All sectors closed in the Red and the VIX index pushed up showing some fear coming back into the market. This is looking more and more likely a small pullback could occur here. The support to watch here is around 4,116 if that level breaks the SP500 is looking bearish back to around 4,000. (A further 3%)
What the US markets do next will depend on the rest of the reporting season, and how Biden’s $2 trillion infrastructure bill plays out. Biden aims to approve a package in the coming months that revamp U.S. roads, bridges, airports, broadband, housing, utilities, and invests in job training along with care for elderly and disabled Americans. Republicans have signalled they could support a scaled-back bill based around transportation, broadband, and water systems.
The typical seasonal pattern for the markets is a rise into May and then ‘Sell in May and Go Away’. This means more times than not May is a bearish month.

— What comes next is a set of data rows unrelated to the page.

Definition startswith (b prefix : bytes) : bool := String.prefix prefix b.

(** *** [text.encode('utf8', errors)] *)

(** How the UTF-8 codec treats a surrogate code point U+D800..U+DFFF.
    Python 3's strict handler raises [UnicodeEncodeError] on every one of
    them.  Its ['surrogateescape'] handler (PEP 383) turns U+DC80..U+DCFF,
    the code points that stand for undecodable bytes, back into the bytes
    0x80..0xFF, and raises on every other surrogate, U+D800 for one.
    Python 2's codec encodes a surrogate like any other three-byte code
    point.  A code point above U+10FFFF does not occur in a string; the
    model gives it no encoding. *)
Inductive surrogates : Type := Strict | SurrogateEscape | PassThrough.

Definition byte_of (n : N) : ascii := ascii_of_N n.

Definition is_surrogate (c : codepoint) : bool :=
  ((55296 <=? c) && (c <=? 57343))%N.

Definition three_bytes (c : codepoint) : list ascii :=
  [ byte_of (224 + c / 4096);
    byte_of (128 + (c / 64) mod 64);
    byte_of (128 + c mod 64) ]%N.

Definition encode_codepoint (h : surrogates) (c : codepoint)
  : option (list ascii) :=
  if (c <? 128)%N then Some [byte_of c]
  else if (c <? 2048)%N then
    Some [byte_of (192 + c / 64); byte_of (128 + c mod 64)]%N
  else if is_surrogate c then
    match h with
    | Strict => None
    | SurrogateEscape =>
        if ((56448 <=? c) && (c <=? 56575))%N
        then Some [byte_of (c - 56320)]
        else None
    | PassThrough => Some (three_bytes c)
    end
  else if (c <? 65536)%N then Some (three_bytes c)
  else if (c <=? 1114111)%N then
    Some [ byte_of (240 + c / 262144);
           byte_of (128 + (c / 4096) mod 64);
           byte_of (128 + (c / 64) mod 64);
           byte_of (128 + c mod 64) ]%N
  else None.

Fixpoint encode_points (h : surrogates) (t : text) : option (list ascii) :=
  match t with
  | [] => Some []
  | c :: t' =>
      match encode_codepoint h c, encode_points h t' with
      | Some bs, Some rest => Some (bs ++ rest)%list
      | _, _ => None
      end
  end.

Definition encode (h : surrogates) (t : text) : outcome bytes :=
  match encode_points h t with
  | Some bs => Return (string_of_list_ascii bs)
  | None => Raise (Exn UnicodeEncodeError [])
  end.

(** *** Numbers given as timeouts *)

(** A timeout is an [int] or a [float]; a float is a finite value, an
    infinity or a NaN.  Python compares an [int] and a [float] by their
    exact values, so a finite float is kept as the rational it stands for
    (0.5 is [1 # 2]). *)
Inductive number : Type :=
| NumInt (z : Z)
| NumFloat (q : Q)
| NumInf (negative : bool)
| NumNaN.

(** [k < x], for an integer literal [k]. *)
Definition int_lt (k : Z) (x : number) : bool :=
  match x with
  | NumInt z => k <? z
  | NumFloat q => negb (Qle_bool q (inject_Z k))
  | NumInf negative => negb negative
  | NumNaN => false
  end.

(** [x <= k], for an integer literal [k]. *)
Definition le_int (x : number) (k : Z) : bool :=
  match x with
  | NumInt z => z <=? k
  | NumFloat q => Qle_bool q (inject_Z k)
  | NumInf negative => negative
  | NumNaN => false
  end.

(** The truth value of a number: false for 0 and 0.0. *)
Definition number_truthy (x : number) : bool :=
  match x with
  | NumInt z => negb (z =? 0)
  | NumFloat q => negb (Qeq_bool q 0)
  | NumInf _ => true
  | NumNaN => true
  end.

End Py.
Import Py.

(* ===================================================================== *)
(** ** The data model *)
(* ===================================================================== *)

(** [T "..."]: a string literal of the source, as text. *)
Notation "'T' s" := (lit s) (at level 9, s at level 0, only parsing).

(** The form fields of one POST: [data = {"database": ..., "query": ...}],
    with the URI it is posted to. *)
Record Request : Type := {
  uri : text;
  form_database : option text;
  form_query : bytes
}.

(** The [requests.Response] attributes the driver reads.  [body_json] is what
    [resp.json()] returns, [None] when it raises. *)
Record Response : Type := {
  ok : bool;
  reason : text;
  body_json : option json
}.

(** What [session.post] does: raise ([str(error)] is kept) or return. *)
Inductive PostResult : Type :=
| PostRaises (error : text)
| PostReturns (resp : Response).

(** The [cert] attribute of the session: [(https_pem, key)] or [key]. *)
Inductive Cert : Type :=
| CertPair (https_pem : text) (key : option text)
| CertKey (key : option text).

Record Session : Type := { verify : bool; cert : Cert }.

(** The cursor class handed to the constructor; [Cursor] is the default. *)
Inductive CursorClass : Type := Cursor | CustomCursor (id : nat).

(** What the methods are parameterised by: the runtime flags of [_compat],
    the configuration parser of [optionfile] (a lookup by file, group and
    key that answers a string or nothing; [os.path.expanduser] is part of
    it), the builtin [int()] on text, and the transport, which answers a
    request knowing the requests sent before it. *)
Record Runtime : Type := {
  PY2 : bool;
  JYTHON : bool;
  IRONPYTHON : bool;
  cfg_get : text -> text -> text -> option text;
  py_int : text -> option Z;
  session_post : list Request -> Request -> PostResult
}.

(** *** class CovenantSQLResult *)

Record CovenantSQLResult : Type := {
  affected_rows : option Z;
  insert_id : option Z;
  warning_count : Z;
  message : option text;
  field_count : Z;
  description : option json;
  rows : option (list (list json));
  has_next : option bool
}.

(** [CovenantSQLResult.__init__]; the [connection] back reference is the
    connection passed to [read]. *)
Definition CovenantSQLResult__init__ : CovenantSQLResult := {|
  affected_rows := None;
  insert_id := None;
  warning_count := 0;
  message := None;
  field_count := 0;
  description := None;
  rows := None;
  has_next := None
|}.

Definition set_affected_rows (v : option Z) (r : CovenantSQLResult) :=
  {| affected_rows := v; insert_id := insert_id r;
     warning_count := warning_count r; message := message r;
     field_count := field_count r; description := description r;
     rows := rows r; has_next := has_next r |}.

Definition set_rows (v : option (list (list json))) (r : CovenantSQLResult) :=
  {| affected_rows := affected_rows r; insert_id := insert_id r;
     warning_count := warning_count r; message := message r;
     field_count := field_count r; description := description r;
     rows := v; has_next := has_next r |}.

(** *** class Connection *)

(** The instance attributes.  An attribute of type [option] that [__init__]
    does not assign ([_closed], [_resp_json], [server_status], and
    [use_unicode] when it is not given on Python 2) is [None] while the
    instance does not have it; [_resp], [_result], [_sock], [key] and the
    like are [None] when they hold Python's [None]. *)
Record Connection : Type := {
  dsn : option text;
  host : text;
  port : Z;
  key : option text;
  database : option text;
  encoding : text;
  _query_uri : text;
  _exec_uri : text;
  _session : Session;
  connect_timeout : option number;
  _read_timeout : option number;
  _write_timeout : option number;
  use_unicode : option bool;
  cursorclass : CursorClass;
  autocommit_mode : option bool;
  _result : option CovenantSQLResult;
  _affected_rows : option Z;
  _sock : option bool;
  _closed : option bool;
  _resp : option Response;
  _resp_json : option json;
  server_status : option json
}.

(** Reading [self._closed]: the instance attribute when there is one, the
    class attribute [_closed = False] otherwise. *)
Definition closed (c : Connection) : bool :=
  match _closed c with Some b => b | None => false end.

Definition set_result (v : option CovenantSQLResult) (c : Connection) :=
  let 'Build_Connection a1 a2 a3 a4 a5 a6 a7 a8 a9 a10 a11 a12 a13 a14 a15
        _ a17 a18 a19 a20 a21 a22 := c in
  Build_Connection a1 a2 a3 a4 a5 a6 a7 a8 a9 a10 a11 a12 a13 a14 a15
        v a17 a18 a19 a20 a21 a22.

Definition set_affected (v : option Z) (c : Connection) :=
  let 'Build_Connection a1 a2 a3 a4 a5 a6 a7 a8 a9 a10 a11 a12 a13 a14 a15
        a16 _ a18 a19 a20 a21 a22 := c in
  Build_Connection a1 a2 a3 a4 a5 a6 a7 a8 a9 a10 a11 a12 a13 a14 a15
        a16 v a18 a19 a20 a21 a22.

Definition set_sock (v : option bool) (c : Connection) :=
  let 'Build_Connection a1 a2 a3 a4 a5 a6 a7 a8 a9 a10 a11 a12 a13 a14 a15
        a16 a17 _ a19 a20 a21 a22 := c in
  Build_Connection a1 a2 a3 a4 a5 a6 a7 a8 a9 a10 a11 a12 a13 a14 a15
        a16 a17 v a19 a20 a21 a22.

Definition set_closed (v : option bool) (c : Connection) :=
  let 'Build_Connection a1 a2 a3 a4 a5 a6 a7 a8 a9 a10 a11 a12 a13 a14 a15
        a16 a17 a18 _ a20 a21 a22 := c in
  Build_Connection a1 a2 a3 a4 a5 a6 a7 a8 a9 a10 a11 a12 a13 a14 a15
        a16 a17 a18 v a20 a21 a22.

Definition set_resp (v : option Response) (c : Connection) :=
  let 'Build_Connection a1 a2 a3 a4 a5 a6 a7 a8 a9 a10 a11 a12 a13 a14 a15
        a16 a17 a18 a19 _ a21 a22 := c in
  Build_Connection a1 a2 a3 a4 a5 a6 a7 a8 a9 a10 a11 a12 a13 a14 a15
        a16 a17 a18 a19 v a21 a22.

Definition set_resp_json (v : option json) (c : Connection) :=
  let 'Build_Connection a1 a2 a3 a4 a5 a6 a7 a8 a9 a10 a11 a12 a13 a14 a15
        a16 a17 a18 a19 a20 _ a22 := c in
  Build_Connection a1 a2 a3 a4 a5 a6 a7 a8 a9 a10 a11 a12 a13 a14 a15
        a16 a17 a18 a19 a20 v a22.

Definition set_server_status (v : option json) (c : Connection) :=
  let 'Build_Connection a1 a2 a3 a4 a5 a6 a7 a8 a9 a10 a11 a12 a13 a14 a15
        a16 a17 a18 a19 a20 a21 _ := c in
  Build_Connection a1 a2 a3 a4 a5 a6 a7 a8 a9 a10 a11 a12 a13 a14 a15
        a16 a17 a18 a19 a20 a21 v.

(** The SQL argument of [query] and [_execute_command]: text or bytes. *)
Inductive sql_arg : Type :=
| SqlText (t : text)
| SqlBytes (b : bytes).

(** The keyword arguments of [Connection.__init__]. *)
Record InitArgs : Type := {
  arg_dsn : option text;
  arg_host : option text;
  arg_port : Z;
  arg_key : option text;
  arg_database : option text;
  arg_https_pem : option text;
  arg_read_default_file : option text;
  arg_use_unicode : option bool;
  arg_cursorclass : CursorClass;
  arg_init_command : option text;
  arg_connect_timeout : option number;
  arg_read_default_group : option text;
  arg_autocommit : option bool;
  arg_defer_connect : bool;
  arg_read_timeout : option number;
  arg_write_timeout : option number
}.

(** The defaults of the signature. *)
Definition default_args : InitArgs := {|
  arg_dsn := None; arg_host := None; arg_port := 0; arg_key := None;
  arg_database := None; arg_https_pem := None;
  arg_read_default_file := None; arg_use_unicode := None;
  arg_cursorclass := Cursor; arg_init_command := None;
  arg_connect_timeout := Some (NumInt 10); arg_read_default_group := None;
  arg_autocommit := Some false; arg_defer_connect := false;
  arg_read_timeout := None; arg_write_timeout := None
|}.

(* ===================================================================== *)
(** ** The state-and-exception monad *)
(* ===================================================================== *)

(** The state a method runs in: the connection object and the requests that
    went to the transport so far, oldest first. *)
Record state : Type := { self : Connection; wire : list Request }.

Definition M (A : Type) : Type := state -> state * outcome A.

Definition ret {A} (a : A) : M A := fun st => (st, Return a).

Definition raise {A} (e : exn) : M A := fun st => (st, Raise e).

Definition bind {A B} (m : M A) (k : A -> M B) : M B :=
  fun st =>
    match m st with
    | (st', Return a) => k a st'
    | (st', Raise e) => (st', Raise e)
    end.

(** A pure computation that may raise. *)
Definition lift {A} (o : outcome A) : M A := fun st => (st, o).

Definition get_self : M Connection := fun st => (st, Return (self st)).

(** [self.attr = v]. *)
Definition assign (f : Connection -> Connection) : M unit :=
  fun st => ({| self := f (self st); wire := wire st |}, Return tt).

Declare Scope monad_scope.
Delimit Scope monad_scope with monad.
Notation "x <- m ;; k" := (bind m (fun x => k))
  (at level 61, m at next level, right associativity) : monad_scope.
Notation "m ;; k" := (bind m (fun _ => k))
  (at level 61, right associativity) : monad_scope.
Local Open Scope monad_scope.

(** [Exception(msg)] and [Exception(msg, detail)]. *)
Definition exn1 (c : exn_class) (msg : string) : exn := Exn c [JStr (T msg)].
Definition exn2 (c : exn_class) (msg : string) (detail : json) : exn :=
  Exn c [JStr (T msg); detail].

(* ===================================================================== *)
(** ** class CovenantSQLResult: read *)
(* ===================================================================== *)

(** [row = []; for column in line: row.append(column)] *)
Fixpoint append_columns (columns : list json) (row : list json) : list json :=
  match columns with
  | [] => row
  | column :: rest => append_columns rest (row ++ [column])
  end.

(** [for line in data['rows']: ...; rows.append(tuple(row))], from the
    [rows] collected so far; iterating over a [line] can raise. *)
Fixpoint append_lines (lines : list json) (rows : list (list json))
  : outcome (list (list json)) :=
  match lines with
  | [] => Return rows
  | line :: rest =>
      match iter line with
      | Raise e => Raise e
      | Return columns =>
          append_lines rest (rows ++ [append_columns columns []])
      end
  end.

A correction in May is also common to see, especially if we see a strong move up into the pullback. Timing is always key it could come earlier or later watch the 4116 levels on the SP500.
Locally some of our banks report early May and most Miners and Energy stocks will have quarterly production reporting this month. Expectations are strong for our domestic reporting, with continued recovery expected here as well.
The XJO is expected to edge lower on open this morning following negative leads from the U.S last night. The U.S gave up all their previous day’s gains which means our market is likely to do something similar. If U.S futures move into the green during our session, we may stem the losses in anticipation of a recovery tonight.
Regardless, markets once again are consolidating at the top of the range, although this time with perhaps greater volatility than what would typically be expected. We should hold 7,000 today provided U.S futures don’t spell greater falls during our session.
US shares fell strongly overnight, with the flagship S&P 500 index giving up much of its gains from the prior session. The selling was largely blamed on President Biden’s tax proposals, with proposals around lifting capital gains taxes to add to his proposals on a lift in corporate taxes. Economic data was mixed, with US home sales weaker than expected, though there were less jobless claims than expected. US markets were trading higher before the tax announcements. US company earnings continues to be very positive, with just about every major reporting stock beating consensus expectations again overnight.
Still, US shares are now finding it hard to progress given that they have moved significantly higher recently without any sort of pullback. Just about every major sector closed lower overnight, with Basic Materials, Oil & Gas, and Technology stocks faring the worst.